How to talk to talk to my girlfriend about partying ‘M24’ ‘F30’

r/

So me and my girlfriend have been dating for 3 months and when getting to know eachother we where telling eachother what our red and green flags where, I told her I wasn’t really into party girls and was really looking for someone who I could settle with and have a nice home life with, she told me she’s not a party girl at all (which I expected since she’s 30 with a little girl) but I’ve since realised that that’s not the case, considering she was hungover the day we met, she’s been out partying 4 times the past month, she’s already planning her next night out this month and she’s going to her first rave next month and told me she’s going to try pills for the first time with her friends… this isn’t really my scene any more. Could anyone help me with advice on how to go about this or bring up in conversation please? Thanks.

Comments

  1. AutoModerator Avatar

    Welcome to /r/relationship_advice. Please make sure you read our rules here. We’d like to take this time to remind users that:

    • We do not allow any type of am I the asshole? or situations/content involving minors

    • We do not allow users to privately message other users based on their posts here. Users found to be engaging in this conduct will be banned. We highly encourage OP to turn off the ability to be privately messaged in their settings.

    • Any sort of namecalling, insults,etc will result in the comment being removed and the user being banned. (Including but not limited to: slut, bitch, whore, for the streets, etc. It does not matter to whom you are referring.)

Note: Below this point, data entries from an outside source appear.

(** X19.  In the lists [get_game_data] fills, the header rows (a
    [personId] that is absent or not positive) are skipped, and when
    no cell of the other rows holds an infinite float each of them
    gives exactly one line, in the order of the rows, whose
    [player_id] is [str(personId)]. *)
Theorem one_batting_line_per_player_row rows box_score :
  Forall (fun row => ~ Exists Rows.infinite (Rows.batting_cells row)) rows ->
  map BattingLine.player_id (Client.side_batting (Some rows) box_score)
  = map (fun row => Some (Client.player_id_of (BatterRow.personId row)))
        (filter (Rows.is_player BatterRow.personId) rows).
Proof.
  unfold Client.side_batting, Client.batting_rows, Rows.is_player.
  induction 1 as [|row rows Hrow _ IH]; [reflexivity|].
  cbn [flat_map filter].
  destruct (Z.gtb (get (BatterRow.personId row) 0) 0); [|exact IH].
  destruct (Client._extract_batting_stats row box_score) as [entry|] eqn:E.
  - cbn [app map]. rewrite IH. f_equal.
    now apply (extracted_batting_player_id row box_score).
  - exfalso. apply Hrow.
    unfold Client._extract_batting_stats, Client.or_none in E.
    destruct (Client.extract_batting row box_score) eqn:E';
      [discriminate E|].
    eapply extract_batting_Raise. exact E'.
Qed.

Lemma one_batting_line_per_player_row_witness :
  map BattingLine.player_id
      (Client.side_batting
         (Some [SampleRows.header; SampleRows.leadoff; SampleRows.substitute])
         SampleRows.box_score)
  = [Some "668804"%string; Some "641584"%string].
Proof.
  apply (one_batting_line_per_player_row
           [SampleRows.header; SampleRows.leadoff; SampleRows.substitute]
           SampleRows.box_score).
  repeat constructor; rewrite Exists_exists; intros (f & Hin & s & Hs);
    simpl in Hin;
    repeat (destruct Hin as [<-|Hin]; [discriminate Hs|]); destruct Hin.
Defined.
End FetchedGames.

(* ================================================================= *)
(** * Fetched games in the aggregator *)

Section FetchedAggregated.
Import Py MLBApiClient StatsCalculator Accumulate.

Lemma extracted_batting_clean row bs entry :
  Client._extract_batting_stats row bs = Some entry ->
  ~ Lines.corrupt_batting_line (BattingEntry.line entry).
Proof.
  unfold Client._extract_batting_stats, Client.or_none.
  destruct (Client.extract_batting row bs) as [e|] eqn:E; [|discriminate].
  intros [= <-].
  apply extract_batting_inv in E
    as (? & ? & ? & ? & ? & ? & ? & ? & ? & ? & ? & _ & _ & ->).
  unfold Lines.corrupt_batting_line. rewrite Exists_exists.
  intros (f & Hin & v & Hv & e & He). simpl in Hin.
  repeat (destruct Hin as [<-|Hin];
          [injection Hv as <-; discriminate He|]).
  destruct Hin.
Qed.

Lemma fetched_batting_lines game l :
  Rows.fetched game -> In l (Lines.game_batting game) ->
  exists row bs entry,
    Client._extract_batting_stats row bs = Some entry
    /\ snd l = BattingEntry.line entry.
Proof.
  intros (schedule & bsd & h & a & date & gd & H & ->) Hl.
  apply get_game_data_inv in H
    as (games & target & id & bs & _ & _ & _ & _ & _ & ->).
  unfold Lines.game_batting in Hl. cbn [GameData.game Game.home_team_batting
    Game.away_team_batting Game.home_team Game.away_team get] in Hl.
  apply in_app_or in Hl as [Hl|Hl]; apply in_map_iff in Hl
    as (line & <- & Hin); apply side_batting_In in Hin
    as (row & entry & He & ->); exists row, bs, entry; auto.
Qed.

Lemma fetched_pitching_lines game l :
  Rows.fetched game -> In l (Lines.game_pitching game) ->
  exists row bs entry,
    Client._extract_pitching_stats row bs = Some entry
    /\ snd l = PitchingEntry.line entry.
Proof.
  intros (schedule & bsd & h & a & date & gd & H & ->) Hl.
  apply get_game_data_inv in H
    as (games & target & id & bs & _ & _ & _ & _ & _ & ->).
  unfold Lines.game_pitching in Hl. cbn [GameData.game
    Game.home_team_pitching Game.away_team_pitching Game.home_team
    Game.away_team get] in Hl.
  apply in_app_or in Hl as [Hl|Hl]; apply in_map_iff in Hl
    as (line & <- & Hin); apply side_pitching_In in Hin
    as (row & entry & He & ->); exists row, bs, entry; auto.
Qed.

Lemma for_each_Ok_all {A S : Type} (body : A -> S -> result S) l :
  (forall x s, In x l -> exists s', body x s = Ok s') ->
  forall s, exists s', for_each body l s = Ok s'.
Proof.
  intros H s. destruct (for_each body l s) as [s'|e] eqn:E; [eauto|].
  apply for_each_Raise in E as (x & s0 & Hx & Hb).
  destruct (H x s0 Hx) as [s' Hs]. congruence.
Qed.

(** X20.  A game built by [get_game_data] never makes the batting pass
    of the aggregator raise, whatever the cells of the box score held;
    and on a list of such games [calculate_aggregate_stats] can only
    raise [OverflowError]: neither [ValueError] nor [TypeError], which
    [safe_int] and [parse_innings] have removed. *)
Theorem fetched_games_raise_only_overflow :
  (forall game batting_stats,
      Rows.fetched game ->
      exists batting_stats',
        _process_game_batting_stats game batting_stats = Ok batting_stats')
  /\ (forall games e,
         Forall Rows.fetched games ->
         calculate_aggregate_stats games = Raise e -> e = OverflowError).
Proof.
  split.
  - intros game d Hf. rewrite process_batting.
    apply for_each_Ok_all. intros l s Hl.
    destruct (batting_step l s) as [s'|e] eqn:E; [eauto|].
    apply step_Raise in E. apply update_batting_raises in E as (Hc & _).
    destruct (fetched_batting_lines _ _ Hf Hl) as (row & bs & entry & He & Hs).
    rewrite Hs in Hc. exfalso.
    exact (extracted_batting_clean _ _ _ He Hc).
  - intros games e Hf H. rewrite Forall_forall in Hf.
    apply calculate_Raise in H
      as [(l & st & Hl & H)|[(l & st & Hl & H)|[(st & H)|(st & H)]]].
    + apply update_batting_raises in H as (Hc & _).
      unfold Lines.batting in Hl. apply in_flat_map in Hl as (g & Hg & Hl).
      destruct (fetched_batting_lines _ _ (Hf g Hg) Hl)
        as (row & bs & entry & He & Hs).
      rewrite Hs in Hc. exfalso.
      exact (extracted_batting_clean _ _ _ He Hc).
    + unfold Lines.pitching in Hl. apply in_flat_map in Hl as (g & Hg & Hl).
      destruct (fetched_pitching_lines _ _ (Hf g Hg) Hl)
        as (row & bs & entry & He & Hs).
      unfold pitching_update in H. rewrite Hs in H.
      apply extracted_pitching_line in He
        as (w & lo & s & ip & h & r & er & bb & k & hr & _ & Hip & Hline).
      rewrite Hline in H. unfold update_pitching in H.
      cbn [PitchingLine.wins PitchingLine.losses PitchingLine.saves
           PitchingLine.innings_pitched PitchingLine.hits_allowed
           PitchingLine.runs_allowed PitchingLine.earned_runs
           PitchingLine.walks_allowed PitchingLine.strikeouts
           PitchingLine.home_runs_allowed PitchingLine.name get int bind]
        in H.
      destruct Hip as [[x ->]|[n ->]]; cbn [to_float bind] in H;
        [discriminate H|].
      unfold float_of_int in H.
      destruct (is_inf _); cbn [bind] in H; [|discriminate H].
      now injection H as <-.
    + now apply batting_averages_raises in H.
    + now apply pitching_averages_raises in H.
Qed.

Lemma fetched_games_raise_only_overflow_witness :
  exists batting_stats',
    _process_game_batting_stats (GameData.game SampleRows.fetched_game) []
    = Ok batting_stats'.
Proof.
  apply (proj1 fetched_games_raise_only_overflow
               (GameData.game SampleRows.fetched_game) []).
  exists (Ok [SampleRows.scheduled]), (fun _ => Ok SampleRows.box_score),
    113, 112, "2024-06-01"%string, SampleRows.fetched_game.
  split; reflexivity.
Defined.

Lemma sum_of_decisions {A : Type} (f g h : A -> Z) l :
  (forall x, In x l ->
             0 <= f x /\ 0 <= g x /\ 0 <= h x /\ f x + g x + h x <= 1) ->
  0 <= Totals.sum f l /\ 0 <= Totals.sum g l /\ 0 <= Totals.sum h l
  /\ Totals.sum f l + Totals.sum g l + Totals.sum h l
     <= Z.of_nat (List.length l).
Proof.
  unfold Totals.sum. induction l as [|x l IH]; intros H.
  - simpl. lia.
  - destruct IH as (If & Ig & Ih & Is); [intros; apply H; now right|].
    destruct (H x (or_introl eq_refl)) as (Hf & Hg & Hh & Hs).
    cbn [fold_right]. change (List.length (x :: l))
      with (Datatypes.S (List.length l)). lia.
Qed.

(** X21.  Over games built by [get_game_data], a pitcher's [wins],
    [losses] and [saves] are not negative and together never exceed
    the pitcher's [games]: each extracted line carries at most one
    decision. *)
Theorem decisions_never_exceed_appearances games bl pl :
  Forall Rows.fetched games ->
  calculate_aggregate_stats games = Ok (bl, pl) ->
  forall p, In p pl ->
    0 <= PitchingStats.wins p /\ 0 <= PitchingStats.losses p
    /\ 0 <= PitchingStats.saves p
    /\ PitchingStats.wins p + PitchingStats.losses p + PitchingStats.saves p
       <= PitchingStats.games p.
Proof.
  intros Hf H p Hp. rewrite Forall_forall in Hf.
  apply calculate_inv in H as (bs & ps & _ & Ep & _ & Epl & _).
  destruct (map_result_In _ _ _ _ Epl Hp) as ([k st] & Hin & Hst).
  cbn [snd] in Hst.
  assert (Hn : NoDup (Dict.keys ps)).
  { eapply fold_NoDup_keys; [|exact Ep]. constructor. }
  pose proof (NoDup_keys_lookup _ _ _ Hn Hin) as Hl.
  pose proof (fold_per_key _ _ _ _ _ _ k Ep) as Hk.
  rewrite (lookup_getitem _ _ _ _ Hl) in Hk.
  change (filter _ (Lines.pitching games)) with (Lines.pitching_of k games)
    in Hk.
  pose proof (pitching_fold_games _ _ _ Hk) as (Hg & _).
  apply pitching_fold_adds in Hk as (Hw & Hlo & Hs & _).
  apply pitching_averages_inv in Hst as (_ & _ & Hc & _).
  destruct Hc as (Cg & Cw & Cl & Cs & _).
  rewrite Cg, Cw, Cl, Cs, Hg, Hw, Hlo, Hs. simpl.
  apply sum_of_decisions. intros l Hl'.
  unfold Lines.pitching_of in Hl'. apply filter_In in Hl' as [Hl' _].
  unfold Lines.pitching in Hl'. apply in_flat_map in Hl' as (g & Hg' & Hl').
  destruct (fetched_pitching_lines _ _ (Hf g Hg') Hl')
    as (row & box & entry & He & Hs').
  apply extracted_pitching_line in He
    as (w & lo & s & ip & h & r & er & bb & k' & hr & Hd & _ & Hline).
  rewrite Hs', Hline. unfold Totals.int_field. simpl. exact Hd.
Qed.

Lemma decisions_never_exceed_appearances_witness :
  Forall (fun p =>
            0 <= PitchingStats.wins p /\ 0 <= PitchingStats.losses p
            /\ 0 <= PitchingStats.saves p
            /\ PitchingStats.wins p + PitchingStats.losses p
               + PitchingStats.saves p
               <= PitchingStats.games p)
         (Sample.pitching_list [GameData.game SampleRows.fetched_game]).
Proof.
  apply Forall_forall.
  apply (decisions_never_exceed_appearances
           [GameData.game SampleRows.fetched_game]
           (Sample.batting_list [GameData.game SampleRows.fetched_game])).
  - constructor; [|constructor].
    exists (Ok [SampleRows.scheduled]), (fun _ => Ok SampleRows.box_score),
      113, 112, "2024-06-01"%string, SampleRows.fetched_game.
    split; reflexivity.
  - vm_compute. reflexivity.
Defined.
End FetchedAggregated.

(* ================================================================= *)
(** * The store of [data_manager.py] *)

Section StoreFacts.
Import Py.

Lemma append_assoc (a b c : string) :
  ((a ++ b) ++ c)%string = (a ++ b ++ c)%string.
Proof. induction a as [|x a IH]; simpl; [reflexivity|now rewrite IH]. Qed.

Lemma uint_no_underscore d :
  contains "_" (NilEmpty.string_of_uint d) = false.
Proof. induction d; simpl; auto. Qed.

Lemma str_of_int_no_underscore z : contains "_" (str_of_int z) = false.
Proof.
  unfold str_of_int, NilZero.string_of_int, NilZero.string_of_uint.
  destruct (Z.to_int z) as [d|d]; destruct d; try reflexivity;
    try apply uint_no_underscore;
    match goal with
    | |- contains _ (String "-" ?s) = false =>
        change (contains "_" s = false)
    end; apply uint_no_underscore.
Qed.

Lemma fmt_int_no_underscore v : contains "_" (DataManager.fmt_int v) = false.
Proof. destruct v; [apply str_of_int_no_underscore|reflexivity]. Qed.

Lemma contains_cons c x s :
  contains c (String x s) = Ascii.eqb c x || contains c s.
Proof. reflexivity. Qed.

(** A text is cut at its last ["_"] in one way only. *)
Lemma cut_at_last_underscore x : forall y u v,
  contains "_" u = false -> contains "_" v = false ->
  (x ++ "_" ++ u)%string = (y ++ "_" ++ v)%string -> x = y /\ u = v.
Proof.
  induction x as [|c x IH]; intros y u v Hu Hv H.
  - destruct y as [|c' y]; simpl in H.
    + injection H as H. auto.
    + injection H as Hc H. subst u.
      rewrite contains_app in Hu. simpl in Hu.
      rewrite contains_cons in Hu. simpl in Hu.
      rewrite orb_true_r in Hu. discriminate Hu.
  - destruct y as [|c' y]; simpl in H.
    + injection H as Hc H. subst v.
      rewrite contains_app in Hv. simpl in Hv.
      rewrite contains_cons in Hv. simpl in Hv.
      rewrite orb_true_r in Hv. discriminate Hv.
    + injection H as Hc H. subst c'.
      destruct (IH _ _ _ Hu Hv H) as [-> ->]. auto.
Qed.

Lemma str_of_int_not_None z : str_of_int z <> "None"%string.
Proof.
  unfold str_of_int. intros H.
  apply (f_equal NilZero.int_of_string) in H.
  destruct (to_int_not_nil z) as [Ha Ha'].
  rewrite NilZero.isi in H by assumption. discriminate H.
Qed.

Lemma fmt_int_inj a b : DataManager.fmt_int a = DataManager.fmt_int b -> a = b.
Proof.
  destruct a as [a|], b as [b|]; simpl; intros H.
  - f_equal. now apply str_of_int_inj.
  - now apply str_of_int_not_None in H.
  - symmetry in H. now apply str_of_int_not_None in H.
  - reflexivity.
Qed.

(** The duplicate test compares the date and the two team ids. *)
Lemma game_id_of_same_slot a b :
  DataManager.game_id_of a = DataManager.game_id_of b
  <-> DataManager.same_slot a b.
Proof.
  unfold DataManager.game_id_of, DataManager.same_slot. split.
  - intros H.
    assert (E : forall d h a : string,
               (d ++ "_" ++ h ++ "_" ++ a)%string
               = ((d ++ "_" ++ h) ++ "_" ++ a)%string)
      by (intros; now rewrite append_assoc).
    rewrite (E (DataManager.fmt_text (GameData.date a))),
      (E (DataManager.fmt_text (GameData.date b))) in H.
    apply cut_at_last_underscore in H as [H Ha];
      try apply fmt_int_no_underscore.
    apply cut_at_last_underscore in H as [Hd Hh];
      try apply fmt_int_no_underscore.
    repeat split; auto using fmt_int_inj.
  - intros (-> & -> & ->). reflexivity.
Qed.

    • ALL advice given must be good, ethical advice. Joke advice or advice that is conspiratorial or just plain terrible will be removed, and users my be subject to a ban.

    • No referencing hateful subreddits and/or their rhetoric. Examples include, but is not limited to: red/blue/black/purplepill, PUA, FDS, MGTOW, etc. This includes, but is not limited to, referring to people as alpha/beta, calling yourself or users “friend-zoned”, referring to people as Chads, Tyrones, or Staceys, pick-me’s, or pornsick. Any infractions of this rule will result in a ban. This is not an all-inclusive list.

    • All bans in this subreddit are permanent. You don’t get a free pass.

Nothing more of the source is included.